- _Work order_:
Print the lines of the data, starting with the first, up to and including the line where "From Stdlib Require Import Ascii." appears.

---- Data for processing

(* ===== verification/BoundaryLaws.v ===== *)
(** The laws of effects: a settled effect stays settled, nothing outside is asked
    before the store holds the request, and a message is sent only under its
    proof. *)

From Stdlib Require Import Ascii.
From S2P Require Import Prelude Identity Address Graph Component Capability Manifest Message Fixture.
From S2P Require Import Run Effect Journal EffectStore JournalSpec EffectSpec JournalLaws Units Walk Boundary.
From S2P Require Import WalkSpec BoundarySpec.

(** ** The store's outcome operation, on stores that histories reach *)
Lemma history_facts cs : forallb lawful cs = true → good (run_jcalls cs new_store) ∧ facts (run_jcalls cs new_store).
Proof.
  intros Hl. pose proof (jcalls_steps cs new_store Hl) as Hs.
  split; [eapply good_steps; [exact Hs|apply good_new]|eapply facts_steps; [exact Hs|apply facts_new]].
Qed.
(** Past its guards, the operation on what the store has under the key. *)
Lemma outcome_reads lease q receipt kind s :
  good s → facts s → 
  (∃ e, record_effect_outcome lease q receipt kind s = (Raise e, s)) ∨
  ∃ row, Dict.get q.(rq_key) s.(effects) = Some row ∧
    record_effect_outcome lease q receipt kind s = _txn (
      match ef_receipt row with
      | Some (prior, _, _) => if same_receipt prior receipt then eret AlreadyRecorded
                              else raise (JournalDamaged (DifferentReceipt q.(rq_key)))
      | None =>
          let* seq_ := _allocate_seq lease [RUNNING] in
          modify (set_effect q.(rq_key) (mkEffect row.(ef_run) row.(ef_request)
                    (Some (receipt, lease.(lease_run), seq_))));;;
          _insert_event lease.(lease_run) seq_ kind (Some q.(rq_path))
            (Some (PMembers (_effect_outcome_payload q receipt)));;;
          eret Recorded
      end) s.
Proof.
  intros Hg Hf. unfold record_effect_outcome. case_decide; [by left; eexists|].
  case_decide; [by left; eexists|]. unfold _txn at 1 2. rewrite (ebind_eq get _ s s s eq_refl).
  erewrite ebind_eq by (unfold lift; by rewrite effect_row_good).
  destruct (Dict.get (rq_key q) (effects s)) as [row|] eqn:Hr; [|left; by eexists]. cbn [fmap option_fmap option_map].
  erewrite ebind_eq by (unfold lift; by rewrite (effect_request_good s _ row)).
  destruct (same_request (ef_request row) q); [|left; by eexists]. cbn [negb].
  right. exists row. split; [done|]. destruct (ef_receipt row) as [[[prior run] n]|] eqn:Hp; [|done].
  destruct (f_row _ Hf _ (Dict.get_elem _ _ _ Hr)) as [_ (_ & _ & _ & _ & _ & Hrc)].
  unfold _effect_receipt_from_row. rewrite decide_False by (intros Hne; eapply Hne, Hrc, Hp). done.
Qed.
(** A closed effect is answered as before, or refused; never written. *)
Lemma outcome_closed lease q receipt kind s prior :
  good s → facts s → receipt_in s q.(rq_key) = Some prior →
  (∃ e, record_effect_outcome lease q receipt kind s = (Raise e, s)) ∨
  record_effect_outcome lease q receipt kind s = (Ok AlreadyRecorded, s) ∧ same_receipt prior receipt = true.
Proof.
  intros Hg Hf Hp. destruct (outcome_reads lease q receipt kind s Hg Hf) as [He|(row & Hr & ->)]; [by left|].
  unfold receipt_in in Hp. rewrite Hr in Hp. simpl in Hp.
  destruct (ef_receipt row) as [[[p run] n]|]; [|done]. injection Hp as ->. unfold _txn.
  destruct (same_receipt prior receipt); [by right|left; by eexists].
Qed.
(** The status is the last member of a receipt's canonical text. *)
Lemma receipt_text r : ∃ l, render (sort_keys (dump r)) = l ++ render_str (receipt_status_value r.(rc_status)) ++ ["}"%char].
Proof.
  set (member k j := render_str k ++ [":"%char] ++ render (sort_keys j)).
  exists (["{"%char] ++ member "external_reference" (dump r.(external_reference)) ++ [","%char]
    ++ member "observed_state" (jopt JObj r.(observed_state)) ++ [","%char]
    ++ member "request_hash" (JStr r.(rc_request)) ++ [","%char] ++ render_str "status" ++ [":"%char]).
  unfold member. rewrite <-!app_assoc.
  change (render (sort_keys (dump r))) with (["{"%char] ++ (member "external_reference" (dump r.(external_reference)) ++ [","%char]
    ++ (member "observed_state" (jopt JObj r.(observed_state)) ++ [","%char]
    ++ (member "request_hash" (JStr r.(rc_request)) ++ [","%char]
    ++ member "status" (JStr (receipt_status_value r.(rc_status)))))) ++ ["}"%char]).
  unfold member. by rewrite <-!app_assoc.
Qed.
Lemma same_receipt_status r r' : same_receipt r r' = true → r.(rc_status) = r'.(rc_status).
Proof.
  unfold same_receipt, canonical_text. intros H%bool_decide_eq_true%(f_equal String.list_ascii_of_string).
  rewrite !String.list_ascii_of_string_of_list_ascii in H.
  destruct (receipt_text r) as [l E], (receipt_text r') as [l' E']. rewrite E, E' in H.
  apply (f_equal (@rev _)) in H. rewrite !rev_app_distr in H.
  by destruct (rc_status r), (rc_status r').
Qed.
Lemma outcome_recorded lease q receipt kind s d s' :
  good s → facts s → record_effect_outcome lease q receipt kind s = (Ok d, s') →
  ∃ r0, receipt_in s' q.(rq_key) = Some r0 ∧ same_receipt r0 receipt = true.
Proof.
  intros Hg Hf. destruct (outcome_reads lease q receipt kind s Hg Hf) as [[e ->]|(row & Hr & ->)]; [done|].
  unfold receipt_in. destruct (ef_receipt row) as [[[p run] n]|] eqn:Hp; intros E.
  - unfold _txn in E. destruct (same_receipt p receipt) eqn:Es; [|done]. injection E as _ <-.
    exists p. split; [|done]. rewrite Hr. simpl. by rewrite Hp.
  - apply txn_inv in E as [(a & _ & E)|[_ [e [=]]]].
    bound E n s1 Ha. apply allocate_inv in Ha as (row0 & _ & _ & _ & _ & ->).
    bound E u s5 Hm. injection Hm as _ <-. bound E ev s6 Hi. apply insert_event_inv in Hi as ->.
    injection E as _ <-. exists receipt. simpl. rewrite Dict.get_set_eq. split; [done|].
    unfold same_receipt. by rewrite bool_decide_eq_true_2.
Qed.

(** C7: Effects settle once: when a terminal outcome (committed or rejected; simulated under
    simulation) has been recorded after lawful calls, then whatever lawful calls follow, the
    receipt under its key reads back as recorded and still terminal, and every further outcome
    for that key by anyone leaves the store exactly as it is: it either names the same receipt
    or is refused. Lawful calls are those that keep the writers' discipline: no reserved event
    kinds or keys, matching transition kinds. An unknown outcome is not covered; that it can
    never be settled is a finding. *)
Theorem effects_settle_once mode cs lease q receipt kind d s1 cs' :
  (* a terminal outcome, recorded in a history of lawful calls, *)
  forallb lawful cs = true → lawful (JOutcome lease q receipt kind) = true → receipt.(rc_status) ∈ terminal_statuses mode →
  record_effect_outcome lease q receipt kind (run_jcalls cs new_store) = (Ok d, s1) →
  (* whatever lawful calls follow, *)
  forallb lawful cs' = true →
  let s2 := run_jcalls cs' s1 in
  (* reads back as recorded, terminal, and is not written again *)
  ∃ r0, receipt_for q.(rq_key) s2 = (Ok (Some r0), s2) ∧ same_receipt r0 receipt = true ∧
    r0.(rc_status) ∈ terminal_statuses mode ∧
    ∀ lease' q' receipt' kind', q'.(rq_key) = q.(rq_key) →
      (∃ e, record_effect_outcome lease' q' receipt' kind' s2 = (Raise e, s2)) ∨
      record_effect_outcome lease' q' receipt' kind' s2 = (Ok AlreadyRecorded, s2) ∧
      same_receipt r0 receipt' = true.
Proof.
  intros Hl Hj Hterm E Hl' s2. destruct (history_facts _ Hl) as [Hg Hf].
  destruct (outcome_recorded _ _ _ _ _ _ _ Hg Hf E) as (r0 & Hr & Hs).
  assert (rtc jstep (run_jcalls cs new_store) s1) as H1.
  { apply (jcall_steps (JOutcome lease q receipt kind) _ (Ok ())); [|done]. simpl. unfold unit_of. by rewrite (ebind_eq _ _ _ _ _ E). }
  assert (rtc jstep s1 s2) as H2 by (by apply jcalls_steps).
  assert (good s2 ∧ facts s2) as [Hg2 Hf2].
  { split; [eapply good_steps; [etrans; [exact H1|exact H2]|done]|eapply facts_steps; [etrans; [exact H1|exact H2]|done]]. }
  assert (receipt_in s2 q.(rq_key) = Some r0) as Hr2 by (by eapply receipt_steps).
  exists r0. split_and!; [|done|by rewrite (same_receipt_status _ _ Hs)|].
  - unfold receipt_for. rewrite (ebind_eq get _ s2 s2 s2 eq_refl). unfold lift. by rewrite receipt_of_good, Hr2.
  - intros lease' q' receipt' kind' Hk. apply outcome_closed; [done|done|by rewrite Hk].
Qed.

--------

- _Answer area_:
(* ===== verification/BoundaryLaws.v ===== *)
(** The laws of effects: a settled effect stays settled, nothing outside is asked
    before the store holds the request, and a message is sent only under its
    proof. *)

From Stdlib Require Import Ascii.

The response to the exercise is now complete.